Correct. When added to bridge or ethernet port, they are routed. That’s what I am trying to stop.

rjickity · January 14, 2013, 1:25am

You must add a firewall filter on the forward chain to that interface to stop your traffic then

Sent from my GT-I9100 using Tapatalk

infused · January 14, 2013, 5:53am

So what’s the easiest rule to add then?

I have 3 vlans.

Lets just say vlaid 1001,1002,1003

1001: 10.1.1.1/24
1002: 10.1.2.1/24
1003: 10.1.3.1/24

Is there a simple rule I can add to each to ensure that they cannot communicate with each other. I plan to have a lot of vlans,

CelticComms · January 14, 2013, 2:44pm

The router will route (forward) all traffic unless you stop it in the forwarding filters.

You can start with a simple rule in the forwarding chain with action=drop. Then add rules above it with action=“accept” for any traffic that you actually want to forward.

infused · January 14, 2013, 6:26pm

Yes. Do you have an example based on my info above?

zyflex · January 24, 2013, 7:06pm

Try this in ip firewall filter:
chain=forward action=drop in-interface=VLAN1001 out-interface=!ether1-gateway

Then the traffic on VLAN1001 is only allowed to access your ether1 port.

samsung172 · January 28, 2013, 11:17pm

No. You get the same behavior at l3 (routed) but you dont bridge the vlans together (l2)

Eg, when you put vlans to bridge, you will find all the other units’s mac addresses. If you put to a Interface, you will not. ITs also possible to to a lot bad stuf, when put all vlan to one bridge. Then its no reasion to use the vlan’s. Better to just add all ip to the Interface.

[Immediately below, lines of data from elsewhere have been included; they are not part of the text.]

(** [actualizar_precio] and [actualizar_cantidad] on one object can be
    called in either order: the store is the same at the end, whether
    each of them returns or raises. *)
Theorem actualizar_conmutan (w : world) (r : nat) (v c : value) :
  run lower float_sum [OpSetPrice r v; OpSetQuantity r c] w
  = run lower float_sum [OpSetQuantity r c; OpSetPrice r v] w.
Proof.
  cbn [run exec].
  destruct (heap w !! r) as [self |] eqn:Hr.
  - assert (Hlen : (r < length (heap w))%nat)
      by (eapply lookup_lt_Some; exact Hr).
    rewrite (call_actualizar_precio_eq w r self v Hr).
    rewrite (call_actualizar_cantidad_eq w r self c Hr).
    destruct (actualizar_precio self v) as [s1 |] eqn:E1;
      destruct (actualizar_cantidad self c) as [s2 |] eqn:E2.
    + rewrite (call_actualizar_cantidad_eq _ r s1 c)
        by (cbn [heap]; apply list_lookup_insert_eq, Hlen).
      rewrite (call_actualizar_precio_eq _ r s2 v)
        by (cbn [heap]; apply list_lookup_insert_eq, Hlen).
      rewrite (actualizar_cantidad_indep s1 self), E2.
      rewrite (actualizar_precio_indep s2 self), E1.
      cbn [heap productos stdout].
      rewrite !list_insert_insert_eq.
      revert E1 E2. unfold actualizar_precio, actualizar_cantidad.
      destruct (isinstance_int_float v); cbn [negb]; [| discriminate].
      destruct (to_float v) as [x | e]; cbn [obind]; [| discriminate].
      destruct (fltb x fzero); [discriminate |].
      destruct (as_int c) as [k |]; [| discriminate].
      destruct (int_value k <? 0); [discriminate |].
      intros [= <-] [= <-]. reflexivity.
    + rewrite (call_actualizar_cantidad_eq _ r s1 c)
        by (cbn [heap]; apply list_lookup_insert_eq, Hlen).
      rewrite (call_actualizar_precio_eq w r self v Hr).
      rewrite (actualizar_cantidad_indep s1 self), E2, E1. reflexivity.
    + rewrite (call_actualizar_cantidad_eq w r self c Hr).
      rewrite (call_actualizar_precio_eq _ r s2 v)
        by (cbn [heap]; apply list_lookup_insert_eq, Hlen).
      rewrite (actualizar_precio_indep s2 self), E1, E2. reflexivity.
    + rewrite (call_actualizar_cantidad_eq w r self c Hr).
      rewrite (call_actualizar_precio_eq w r self v Hr).
      rewrite E1, E2. reflexivity.
  - unfold call_actualizar_precio, call_actualizar_cantidad, bind, get_obj.
    rewrite Hr. reflexivity.
Qed.

End Conmutan.

(** ** Formatting *)

Lemma div_half_even_spec (a b : Z) :
  0 <= a -> 0 < b ->
  let h := div_half_even a b in
  0 <= h
  /\ Z.abs (2 * (h * b - a)) <= b
  /\ (Z.abs (2 * (h * b - a)) = b -> Z.even h = true).
Proof.
  intros Ha Hb h. subst h. unfold div_half_even.
  pose proof (Z.div_mod a b ltac:(lia)) as Hdm.
  pose proof (Z.mod_pos_bound a b Hb) as Hm.
  assert (Hq : 0 <= a / b) by (apply Z.div_pos; lia).
  destruct (Z.compare_spec (2 * (a mod b)) b) as [E | E | E].
  - destruct (Z.even (a / b)) eqn:Ev.
    + repeat split; [lia | nia | intros _; exact Ev].
    + repeat split; [lia | nia |].
      intros _. rewrite Z.even_add, Ev. reflexivity.
  - repeat split; [lia | nia | nia].
  - repeat split; [lia | nia | nia].
Qed.

(** [format(x, ".2f")] on a finite float, as [__str__] uses it for the
    price: the sign, the integer part, a point and two decimal digits,
    which together denote the number of hundredths [h] nearest to [x]:
    [x] itself when its exponent is not negative, and otherwise within
    half a hundredth of [x], an even [h] when [x] lies halfway. *)
Theorem format_2f_redondea (s : bool) (m : positive) (e : Z) :
  exists h : Z,
    format_2f (S754_finite s m e)
      = sign_str s ++ format_int (h / 100) ++ lit "."
          ++ [(48 + Z.to_N (h mod 100 / 10))%N; (48 + Z.to_N (h mod 10))%N]
    /\ 0 <= h
    /\ 0 <= h mod 100 / 10 <= 9
    /\ 0 <= h mod 10 <= 9
    /\ h mod 100 = 10 * (h mod 100 / 10) + h mod 10
    /\ (0 <= e -> h = Zpos m * 2 ^ e * 100)
    /\ (e < 0 ->
        Z.abs (2 * (h * 2 ^ (- e) - Zpos m * 100)) <= 2 ^ (- e)
        /\ (Z.abs (2 * (h * 2 ^ (- e) - Zpos m * 100)) = 2 ^ (- e) ->
            Z.even h = true)).
Proof.
  exists (hundredths m e).
  assert (Hh : 0 <= hundredths m e
               /\ (0 <= e -> hundredths m e = Zpos m * 2 ^ e * 100)
               /\ (e < 0 ->
                   Z.abs (2 * (hundredths m e * 2 ^ (- e) - Zpos m * 100))
                     <= 2 ^ (- e)
                   /\ (Z.abs (2 * (hundredths m e * 2 ^ (- e) - Zpos m * 100))
                         = 2 ^ (- e) ->
                       Z.even (hundredths m e) = true))).
  { unfold hundredths.
    destruct (Z.leb_spec 0 e) as [He | He].
    - split; [| split; [reflexivity | lia]].
      assert (0 < 2 ^ e) by (apply Z.pow_pos_nonneg; lia). nia.
    - assert (Hb : 0 < 2 ^ (- e)) by (apply Z.pow_pos_nonneg; lia).
      destruct (div_half_even_spec (Zpos m * 100) (2 ^ (- e)) ltac:(lia) Hb)
        as (H0 & H1 & H2).
      split; [exact H0 | split; [lia |]].
      intros _. split; assumption. }
  destruct Hh as (H0 & Hpos & Hneg).
  split; [reflexivity |].
  split; [exact H0 |].
  pose proof (Z.mod_pos_bound (hundredths m e) 100 ltac:(lia)) as B100.
  pose proof (Z.mod_pos_bound (hundredths m e) 10 ltac:(lia)) as B10.
  assert (Hd : hundredths m e mod 100 / 10 < 10)
    by (apply Z.div_lt_upper_bound; lia).
  assert (Hd0 : 0 <= hundredths m e mod 100 / 10)
    by (apply Z.div_pos; lia).
  split; [lia |].
  split; [lia |].
  split.
  { assert (E : (hundredths m e mod 100) mod 10 = hundredths m e mod 10).
    { rewrite (Z.div_mod (hundredths m e) 100) at 2 by lia.
      replace (100 * (hundredths m e / 100) + hundredths m e mod 100)
        with (hundredths m e mod 100 + (10 * (hundredths m e / 100)) * 10)
        by lia.
      rewrite Z.mod_add by lia. reflexivity. }
    rewrite <- E. apply Z.div_mod. lia. }
  split; assumption.
Qed.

che · January 29, 2013, 1:17am

Have you tried adding VLANs on the bridge interface, not as bridge port, and bridging physical interfaces? That way you will keep VLAN isolation as you intended and their availability on all physical interfaces you added to the bridge.

CelticComms · January 29, 2013, 1:37am

Go into /IP Firewall and add a filter in the forwarding chain with nothing selected except Action=Drop.

At that point no traffic will be routed between interfaces at level 3. You may then want to add specific rules above that “drop all” rule with specific traffic that is to be forwarded - e.g. by specifying specific interfaces, IP ranges etc.